WHAT THE EXERCISE ASKS ▸
In the records below, find the line that contains "(** ** Integers are exact *)" and the line that contains "Zpos m = z *", then retype exactly those two lines and every line between them.

┌──

Lemma shr_iter p r :
  0 <= shr_m r -> shr_m (SpecFloat.iter_pos shr_1 p r) = shr_m r / 2 ^ Zpos p.
Proof.
  intros Hr. rewrite iter_pos_iter.
  enough (shr_m (Pos.iter shr_1 r p) = shr_m r / 2 ^ Zpos p /\
    0 <= shr_m (Pos.iter shr_1 r p)) by tauto.
  induction p as [|p IH] using Pos.peano_ind.
  - cbn [Pos.iter]. rewrite shr_1_half by done. split; [done|]. apply Z.div_pos; lia.
  - rewrite Pos.iter_succ. destruct IH as [IH Hp]. rewrite shr_1_half by done.
    rewrite IH, Pos2Z.inj_succ, Z.pow_succ_r, Z.mul_comm, Z.div_div by lia.
    rewrite Z.mul_comm. split; [done|]. apply Z.div_pos; lia.
Qed.

(** ** Rounding *)
Lemma fexp_normal e : -1021 <= e -> fexp 53 1024 e = e - 53.
Proof. intros. unfold fexp, emin. lia. Qed.

Lemma shr_m_of_loc m l : shr_m (shr_record_of_loc m l) = m.
Proof. by destruct l as [|[]]. Qed.

(** Dropping the digits beyond the 53rd. *)
Lemma shr_fexp_normal m e l d :
  Zpos (digits2_pos m) = d -> 53 <= d -> -1021 <= d + e ->
  shr_m (shr_fexp 53 1024 (Zpos m) e l).1 = Zpos m / 2 ^ (d - 53) /\
  (shr_fexp 53 1024 (Zpos m) e l).2 = e + (d - 53).
Proof.
  intros Hd H53 He. unfold shr_fexp. cbn [Zdigits2]. rewrite Hd.
  rewrite fexp_normal by lia. replace (d + e - 53 - e) with (d - 53) by lia.
  destruct (d - 53) as [|p|p] eqn:Hp; [| |lia]; cbn [shr fst snd].
  - rewrite shr_m_of_loc, Z.div_1_r. split; [done|lia].
  - rewrite shr_iter; rewrite shr_m_of_loc; done.
Qed.

Lemma shr_fexp_none m e :
  2 ^ 52 <= Zpos m < 2 ^ 53 -> -1074 <= e ->
  shr_fexp 53 1024 (Zpos m) e loc_Exact = ({| shr_m := Zpos m; shr_r := false; shr_s := false |}, e).
Proof.
  intros Hm He. unfold shr_fexp. cbn [Zdigits2 shr_record_of_loc].
  rewrite (digits_unique m 53) by lia. rewrite fexp_normal by lia.
  by replace (53 + e - 53 - e) with 0 by lia.
Qed.

Lemma shr_fexp_carry e :
  -1074 <= e ->
  shr_fexp 53 1024 9007199254740992 e loc_Exact =
    ({| shr_m := 4503599627370496; shr_r := false; shr_s := false |}, e + 1).
Proof.
  intros He. unfold shr_fexp. change (Zdigits2 9007199254740992) with 54.
  rewrite fexp_normal by lia. by replace (54 + e - 53 - e) with 1 by lia.
Qed.

Lemma nearest_bounds q l : q <= round_nearest_even q l <= q + 1.
Proof. destruct l as [|[]]; cbn; [| destruct (Z.even q) | |]; lia. Qed.

(** A product or sum in the range of normal numbers: the digits kept, or one
    more in the last place, which may carry into the exponent. *)
Lemma round_normal m e l d :
  Zpos (digits2_pos m) = d -> 53 <= d -> -1021 <= d + e < 1024 ->
  exists m' e', binary_round_aux 53 1024 false (Zpos m) e l = S754_finite false m' e' /\
    2 ^ 52 <= Zpos m' < 2 ^ 53 /\
    (e' = e + (d - 53) \/ e' = e + (d - 53) + 1 /\ Zpos m / 2 ^ (d - 53) + 1 = 2 ^ 53).
Proof.
  intros Hd H53 He. pose proof (digits_bounds m) as Hm. rewrite Hd in Hm.
  assert (0 < 2 ^ (d - 53)) as Hpos by (apply Z.pow_pos_nonneg; lia).
  assert (2 ^ 52 <= Zpos m / 2 ^ (d - 53)) as Hlow.
  { apply Z.div_le_lower_bound; [done|].
    rewrite <- Z.pow_add_r by lia. replace (d - 53 + 52) with (d - 1) by lia. lia. }
  assert (Zpos m / 2 ^ (d - 53) < 2 ^ 53) as Hup.
  { apply Z.div_lt_upper_bound; [done|].
    rewrite <- Z.pow_add_r by lia. replace (d - 53 + 53) with d by lia. lia. }
  unfold binary_round_aux.
  destruct (shr_fexp_normal m e l d Hd H53 ltac:(lia)) as [Hs1 Hs2].
  destruct (shr_fexp 53 1024 (Zpos m) e l) as [r e']. cbn [fst snd] in Hs1, Hs2. subst e'.
  rewrite Hs1. pose proof (nearest_bounds (Zpos m / 2 ^ (d - 53)) (loc_of_shr_record r)) as Hb.
  destruct (round_nearest_even (Zpos m / 2 ^ (d - 53)) (loc_of_shr_record r)) as [|m'|m'] eqn:Er; [lia| |lia].
  destruct (decide (Zpos m' = 2 ^ 53)) as [E|Hne].
  - assert (m' = 9007199254740992%positive) as -> by lia.
    rewrite shr_fexp_carry by lia. cbn [shr_m].
    rewrite (proj2 (Z.leb_le _ _)) by lia. eexists _, _. split; [done|]. split; [done|]. right. lia.
  - rewrite shr_fexp_none by lia. cbn [shr_m].
    rewrite (proj2 (Z.leb_le _ _)) by lia. eexists m', _. split; [done|]. lia.
Qed.

(** A mantissa of exactly 53 digits is not rounded. *)
Lemma round_exact m e :
  2 ^ 52 <= Zpos m < 2 ^ 53 -> -1074 <= e <= 971 ->
  binary_round_aux 53 1024 false (Zpos m) e loc_Exact = S754_finite false m e.
Proof.
  intros Hm He. unfold binary_round_aux. rewrite shr_fexp_none by lia. cbn [shr_m loc_of_shr_record round_nearest_even].
  rewrite shr_fexp_none by lia. cbn [shr_m]. by rewrite (proj2 (Z.leb_le _ _)) by lia.
Qed.

(** ** Integers are exact *)
Lemma iter_double m p : Zpos (Pos.iter xO m p) = Zpos m * 2 ^ Zpos p.
Proof.
  induction p as [|p IH] using Pos.peano_ind; [cbn; lia|].
  rewrite Pos.iter_succ, Pos2Z.inj_xO, IH, Pos2Z.inj_succ, Z.pow_succ_r by lia. lia.
Qed.

Lemma shr_exact q p :
  0 < q ->
  SpecFloat.iter_pos shr_1 p {| shr_m := q * 2 ^ Zpos p; shr_r := false; shr_s := false |} =
    {| shr_m := q; shr_r := false; shr_s := false |}.
Proof.
  intros Hq. rewrite iter_pos_iter. revert q Hq.
  assert (forall q, 0 < q -> shr_1 {| shr_m := q * 2; shr_r := false; shr_s := false |} =
    {| shr_m := q; shr_r := false; shr_s := false |}) as H1.
  { intros [|q|q] ?; try lia. rewrite Z.mul_comm, <- Pos2Z.inj_xO. done. }
  induction p as [|p IH] using Pos.peano_ind; intros q Hq; [by apply H1|].
  rewrite Pos.iter_succ, Pos2Z.inj_succ, Z.pow_succ_r by lia.
  replace (q * (2 * 2 ^ Zpos p)) with (q * 2 * 2 ^ Zpos p) by lia.
  rewrite IH by lia. by apply H1.
Qed.

(** The double that holds a positive integer of at most 53 digits. *)
Definition is_int (z : Z) (x : double) : Prop :=
  exists m d, 0 < d <= 53 /\ 2 ^ (d - 1) <= z < 2 ^ d /\
    Zpos m = z * 2 ^ (53 - d) /\ x = S754_finite false m (d - 53).

Lemma normalize_int z k :
  0 < z < 2 ^ 53 -> 0 <= k -> is_int z (binary_normalize 53 1024 (z * 2 ^ k) (- k) false).
Proof.
  intros Hz Hk. destruct z as [|z|z]; try lia.
  set (d := Zpos (digits2_pos z)). pose proof (digits_bounds z) as Hd. fold d in Hd.
  assert (0 < d <= 53) as Hd53.
  { split; [lia|]. destruct (Z.le_gt_cases d 53); [done|].
    assert (2 ^ 53 <= 2 ^ (d - 1)) by (apply Z.pow_le_mono_r; lia). lia. }
  assert (0 < 2 ^ k) as Hpk by (apply Z.pow_pos_nonneg; lia).
  destruct (Zpos z * 2 ^ k) as [|m|m] eqn:Em; try lia.
  assert (Zpos (digits2_pos m) = d + k) as Hdm.
  { apply digits_unique; [lia|]. rewrite <- Em. replace (d + k - 1) with (d - 1 + k) by lia.
    rewrite !Z.pow_add_r by lia. nia. }
  cbn [binary_normalize]. unfold binary_round. rewrite Hdm, fexp_normal by lia.
  replace (d + k + - k - 53) with (d - 53) by lia.
  assert (forall m', Zpos m' = Zpos z * 2 ^ (53 - d) ->
    is_int (Zpos z) (binary_round_aux 53 1024 false (Zpos m') (d - 53) loc_Exact)) as Hfin.
  { intros m' Hm'. exists m', d. split; [done|]. split; [done|]. split; [done|].
    apply round_exact; [|lia]. rewrite Hm'.
    assert (2 ^ 52 = 2 ^ (d - 1) * 2 ^ (53 - d)) as ->.
    { rewrite <- Z.pow_add_r by lia. f_equal. lia. }
    assert (2 ^ 53 = 2 ^ d * 2 ^ (53 - d)) as ->.
    { rewrite <- Z.pow_add_r by lia. f_equal. lia. }
    assert (0 < 2 ^ (53 - d)) by (apply Z.pow_pos_nonneg; lia). nia. }
  unfold shl_align. destruct (d - 53 - - k) as [|p|p] eqn:Ep.
  - replace (- k) with (d - 53) by lia. apply Hfin. rewrite <- Em. f_equal. f_equal. lia.
  - (* more digits than 53, all zeros *)
    set (q := Zpos z * 2 ^ (53 - d)).
    assert (Zpos m = q * 2 ^ Zpos p) as Hq.
    { rewrite <- Em. unfold q. rewrite <- Z.mul_assoc, <- Z.pow_add_r by lia. f_equal. f_equal. lia. }
    assert (0 < q) by (unfold q; assert (0 < 2 ^ (53 - d)) by (apply Z.pow_pos_nonneg; lia); nia).
    destruct q as [|m'|m'] eqn:Eq; try lia.
    specialize (Hfin m' ltac:(unfold q in Eq; lia)).
    replace (binary_round_aux 53 1024 false (Zpos m) (- k) loc_Exact)
      with (binary_round_aux 53 1024 false (Zpos m') (d - 53) loc_Exact); [done|].
    assert (shr_fexp 53 1024 (Zpos m) (- k) loc_Exact =
      ({| shr_m := Zpos m'; shr_r := false; shr_s := false |}, d - 53)) as E.
    { unfold shr_fexp. cbn [Zdigits2 shr_record_of_loc]. rewrite Hdm, fexp_normal by lia.
      replace (d + k + - k - 53 - - k) with (Zpos p) by lia. cbn [shr].
      rewrite Hq, shr_exact by lia. f_equal. lia. }
    unfold binary_round_aux. rewrite E.
    destruct Hfin as (m2 & d2 & _ & _ & _ & _).
    rewrite shr_fexp_none; [done| |lia].
    rewrite <- Eq. unfold q.
    assert (2 ^ 52 = 2 ^ (d - 1) * 2 ^ (53 - d)) as ->.
    { rewrite <- Z.pow_add_r by lia. f_equal. lia. }
    assert (2 ^ 53 = 2 ^ d * 2 ^ (53 - d)) as ->.
    { rewrite <- Z.pow_add_r by lia. f_equal. lia. }
    assert (0 < 2 ^ (53 - d)) by (apply Z.pow_pos_nonneg; lia). nia.
  - apply Hfin. rewrite iter_double, <- Em, <- Z.mul_assoc, <- Z.pow_add_r by lia.
    f_equal. f_equal. lia.
Qed.

Lemma of_Z_int z : 0 < z < 2 ^ 53 -> is_int z (of_Z z).
Proof.
  intros Hz. pose proof (normalize_int z 0 Hz ltac:(lia)) as H.
  by rewrite Z.mul_1_r in H.
Qed.

Lemma align_int m e ez : ez <= e -> Zpos (fst (shl_align m e ez)) = Zpos m * 2 ^ (e - ez).
Proof.
  intros He. unfold shl_align. destruct (ez - e) as [|p|p] eqn:E; cbn [fst].
  - replace (e - ez) with 0 by lia. lia.
  - lia.
  - rewrite iter_double. do 2 f_equal. lia.
Qed.

Lemma dadd_int a b x y :
  is_int a x -> is_int b y -> 0 < a -> 0 < b -> a + b < 2 ^ 53 -> is_int (a + b) (dadd x y).
Proof.
  intros (m1 & d1 & Hd1 & _ & Hm1 & ->) (m2 & d2 & Hd2 & _ & Hm2 & ->) Ha Hb Hab.
  unfold dadd. cbn [SFadd cond_Zopp].
  set (ez := Z.min (d1 - 53) (d2 - 53)).
  rewrite !align_int by (unfold ez; lia). rewrite Hm1, Hm2, <- !Z.mul_assoc, <- !Z.pow_add_r by (unfold ez; lia).
  replace (53 - d1 + (d1 - 53 - ez)) with (- ez) by lia.
  replace (53 - d2 + (d2 - 53 - ez)) with (- ez) by lia.
  rewrite <- Z.mul_add_distr_r. replace ez with (- - ez) at 2 by lia.
  apply normalize_int; [lia|unfold ez; lia].
Qed.

Lemma trunc_int z x : is_int z x -> trunc x = Some z.
Proof.
  intros (m & d & Hd & _ & Hm & ->). cbn [trunc]. rewrite Hm.
  destruct (Z.leb_spec 0 (d - 53)).
  - replace (d - 53) with 0 by lia. replace (53 - d) with 0 by lia. by rewrite !Z.mul_1_r.
  - replace (- (d - 53)) with (53 - d) by lia. rewrite Z.div_mul; [done|].
    apply Z.pow_nonzero; lia.
Qed.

└──

THE COMPLETED TASK ▸
(** ** Integers are exact *)
Lemma iter_double m p : Zpos (Pos.iter xO m p) = Zpos m * 2 ^ Zpos p.
Proof.
  induction p as [|p IH] using Pos.peano_ind; [cbn; lia|].
  rewrite Pos.iter_succ, Pos2Z.inj_xO, IH, Pos2Z.inj_succ, Z.pow_succ_r by lia. lia.
Qed.

Lemma shr_exact q p :
  0 < q ->
  SpecFloat.iter_pos shr_1 p {| shr_m := q * 2 ^ Zpos p; shr_r := false; shr_s := false |} =
    {| shr_m := q; shr_r := false; shr_s := false |}.
Proof.
  intros Hq. rewrite iter_pos_iter. revert q Hq.
  assert (forall q, 0 < q -> shr_1 {| shr_m := q * 2; shr_r := false; shr_s := false |} =
    {| shr_m := q; shr_r := false; shr_s := false |}) as H1.
  { intros [|q|q] ?; try lia. rewrite Z.mul_comm, <- Pos2Z.inj_xO. done. }
  induction p as [|p IH] using Pos.peano_ind; intros q Hq; [by apply H1|].
  rewrite Pos.iter_succ, Pos2Z.inj_succ, Z.pow_succ_r by lia.
  replace (q * (2 * 2 ^ Zpos p)) with (q * 2 * 2 ^ Zpos p) by lia.
  rewrite IH by lia. by apply H1.
Qed.

(** The double that holds a positive integer of at most 53 digits. *)
Definition is_int (z : Z) (x : double) : Prop :=
  exists m d, 0 < d <= 53 /\ 2 ^ (d - 1) <= z < 2 ^ d /\
    Zpos m = z * 2 ^ (53 - d) /\ x = S754_finite false m (d - 53).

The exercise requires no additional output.